The largest contracts, at 540 million rubles (€5,470,000), have gone to Okhrana Zaporizhzhia, a company that provides paramilitary and conventional security services for educational institutions, hospitals and other state buildings in the region.

“Okhrana is somewhere between a private security company and private military company, but it is 100% state-owned, and, together with the National Guard, provides protection for critical infrastructure,” said Sergey Bogatyryov, who collects aid for paramilitary units in the annexed regions. He said companies like Okhrana do all they can to intimidate supporters of Ukraine and thwart the efforts of professional saboteurs.

In addition to local outfits, some private security companies from Russia have also been contracted in the occupied regions. The largest of them were previously accused of monopolising the market and price-fixing.

One of these companies, Spetsgroup, part of the Stark Security group which has received approximately half of security contracts for Moscow social institutions, was fined 35 million rubles (€353,400) after the Federal Antimonopoly Service found that companies affiliated with it had fixed prices in an attempt to inflate bids in the public procurement system.

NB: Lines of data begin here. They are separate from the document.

Lemma vinv_iter s v' : vinv s → intr_iter (sv s) = Ret true v' → vinv (set_sv v' s).
Proof.
  intros Hi E. assert (Hne : used_idx (vd (sv s)) ≠ used_dev_idx (vd (sv s))).
  { intros H. unfold intr_iter in E. rewrite bind_gets, H, Z.eqb_refl in E. done. }
  destruct (intr_iter_run s Hi Hne) as (id & rest & Hw & [[_ E1]|(b & w & v & v1 & H0 & Hb & E1 & Ed & Eb & Edt & Ebn & Hw')]); rewrite E in E1; [done|].
  injection E1 as <-. destruct used_ring_facts as (? & ? & ?). pose proof (vi_idx s Hi) as (Hx1 & Hx2 & Hu & Hd).
  assert (Hq : queue s ≡ₚ id :: queue (set_sv v' s)).
  { unfold queue. rewrite Hw, Hw'. unfold avail_win. cbn [set_sv sv dev_avail dev_pend]. rewrite Ed. cbn [set_used_idx avail_ring avail_idx].
    rewrite !app_assoc. symmetry. apply Permutation_middle. }
  pose proof (vi_nodup s Hi) as Hnd. rewrite Hq in Hnd. apply NoDup_cons in Hnd as [Hni Hnd].
  assert (Hbo : ∀ b', vbusy v' b' = true ↔ vbusy (sv s) b' = true ∧ b' ≠ b).
  { intros b'. rewrite Eb. destruct (decide (b' = b)) as [->|Hn]; [rewrite fn_lookup_insert; naive_solver|rewrite fn_lookup_insert_ne by done; naive_solver]. }
  apply (vinv_same s); cbn [set_sv sv sdisk dev_avail dev_pend threads in_intr dev_report]; rewrite ?Ed; cbn [set_used_idx avail_idx used_idx used_dev_idx vdisk_lock info_status].
  - done.
  - split; cbn [set_sv sv threads]; rewrite ?Ed; done.
  - destruct (vi_lens s Hi). by split.
  - split_and!; try lia; apply Z.mod_pos_bound; lia.
  - pose proof (vi_win s Hi) as [Hw1 Hw2]. split; [done|].
    pose proof (ring_len_range (2 ^ 16) 8 ltac:(done) ltac:(done) (used_idx (vd (sv s))) (used_dev_idx (vd (sv s)))).
    assert (0 < ring_len (2 ^ 16) (used_idx (vd (sv s))) (used_dev_idx (vd (sv s)))).
    { pose proof (used_win_length s) as Hwl. rewrite Hw in Hwl. simpl in Hwl. lia. }
    rewrite (ring_len_succ_l _ 8) by done. lia.
  - apply Hi.
  - done.
  - intros h. split.
    + intros Hh. destruct (proj1 (vi_queue s Hi h)) as (b' & w' & u & Hb' & Hbz); [rewrite Hq; apply elem_of_cons; by right|]. exists b', w', u. split; [done|].
      apply Hbo. split; [done|]. intros ->. rewrite Hb in Hb'. injection Hb' as <- <- <-. done.
    + intros (b' & w' & u & Hb' & [Hbz Hnb]%Hbo). assert (Hh : h ∈ queue s) by (apply (vi_queue s Hi); eauto). rewrite Hq in Hh.
      apply elem_of_cons in Hh as [->|Hh]; [|done]. destruct Hnb. by eapply (same_head s).
  - intros b' [Hbz _]%Hbo. by apply (vi_busy s Hi).
  - intros b' t Hb'. pose proof (vi_keep s Hi b' t Hb') as H'. unfold content in *. cbn [set_sv sv sdisk]. by rewrite Edt, Ebn.
  - rewrite Hw'. intros h Hh. apply (vi_status s Hi). rewrite Hw. apply elem_of_cons. by right.
  - rewrite Hw', Edt. intros b' w' j0 u Hb' Hor. apply (vi_done s Hi b' w' j0 u Hb'). destruct (decide (b' = b)) as [->|Hn].
    + left. rewrite Hb in Hb'. injection Hb' as <- <- <-. rewrite Hw. split; [apply elem_of_cons; by left|done].
    + destruct Hor as [[Hor H0']|Hor]; [left; rewrite Hw; split; [apply elem_of_cons; by right|done]|right]. rewrite Eb in Hor. by rewrite fn_lookup_insert_ne in Hor by done.
Qed.

(** Moving a chain from one part of the queue to the next. *)
Lemma perm_fetch (h : nat) A P U : A ++ (P ++ [h]) ++ U ≡ₚ (h :: A) ++ P ++ U.
Proof.
  rewrite <- (app_assoc P [h] U). etrans; [apply Permutation_app_head; symmetry; apply Permutation_middle|].
  symmetry. apply (Permutation_middle A (P ++ U) h).
Qed.

Lemma perm_serve (h : nat) A P Q U : A ++ (P ++ Q) ++ U ++ [h] ≡ₚ A ++ (P ++ h :: Q) ++ U.
Proof.
  apply Permutation_app_head. rewrite <- !app_assoc. apply Permutation_app_head. cbn [app].
  rewrite app_assoc. symmetry. apply Permutation_cons_append.
Qed.

Lemma vinv_fetch s : vinv s → dev_avail s ≠ avail_idx (vd (sv s)) →
  vinv (VSys (sv s) (sdisk s) (u16 (dev_avail s + 1)) (dev_pend s ++ [avail_ring (vd (sv s)) !!! Z.to_nat (dev_avail s mod Z.of_nat NUM)]) (threads s) (in_intr s) (dev_report s)).
Proof.
  intros Hi Hne. destruct used_ring_facts as (? & ? & ?). pose proof (vi_idx s Hi) as (Hx1 & Hx2 & Hu & Hd).
  pose proof (ring_len_range (2 ^ 16) 8 ltac:(done) ltac:(done) (dev_avail s) (avail_idx (vd (sv s)))) as Hlr.
  assert (Hpos : 0 < ring_len (2 ^ 16) (dev_avail s) (avail_idx (vd (sv s)))).
  { pose proof (ring_empty (2 ^ 16) _ _ Hx1 Hx2) as E. rewrite (proj2 (Z.eqb_neq _ _) Hne) in E. symmetry in E. apply Z.eqb_neq in E. lia. }
  pose proof (ring_take (2 ^ 16) 8 ltac:(done) ltac:(done) ltac:(done) (avail_ring (vd (sv s))) _ _ Hpos) as Ht. fold (avail_win s) in Ht.
  change (Z.of_nat NUM) with 8. set (h := avail_ring (vd (sv s)) !!! _) in *. set (s' := VSys _ _ _ _ _ _ _).
  assert (Hq : queue s' ≡ₚ queue s).
  { unfold queue at 2. rewrite Ht. unfold queue. cbn [s' dev_pend]. change (avail_win s') with (ring_bytes (2 ^ 16) 8 (avail_ring (vd (sv s))) ((dev_avail s + 1) mod 2 ^ 16) (avail_idx (vd (sv s)))).
    change (used_win s') with (used_win s). apply perm_fetch. }
  apply (vinv_same s); change (used_win s') with (used_win s); cbn [s' sv sdisk dev_avail dev_pend threads in_intr dev_report]; try apply Hi; try done.
  - split_and!; try lia; apply Z.mod_pos_bound; lia.
  - pose proof (vi_win s Hi) as [Hw1 Hw2]. split; [|done]. unfold u16. rewrite (ring_len_succ_l _ 8) by done. lia.
  - rewrite Hq. apply Hi.
  - intros k. rewrite Hq. apply Hi.
Qed.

A leg-up for the most desperate 

Corrupt officials have an opportunity to redeem themselves by working in the occupied territories. Andrey Alekseyenko, the former mayor of the southern Russian city of Krasnodar, was a defendant in a bribery case last year but avoided the charges by going to work in the Kharkiv region.

Andrey Alekseyenko / Telegram

Andrey Alekseyenko / Telegram

Just a month later, after Ukraine’s successful counteroffensive, he returned to Russia and was then appointed head of the government of the annexed part of the Kherson region.

However, in general, the annexed territories are poor places for Russian officials to advance their careers, Alexandra Prokopenko, a non-resident scholar at the Carnegie Russia Eurasia Center in Berlin, told Novaya Europe.

Regional mid-management goes there, expecting to skip a few rungs on the ladder and to return to Russia with a promotion, but this isn’t happening on a large scale, she said. And it is still difficult to attract qualified technocrats, due to security issues. On the other hand, a fairly large group of pro-Russian figures from Ukraine have seen opportunities for advancement in the annexed regions, Prokopenko notes.

But there are still people drawn by the opportunity to profit off state contracts — at least for now.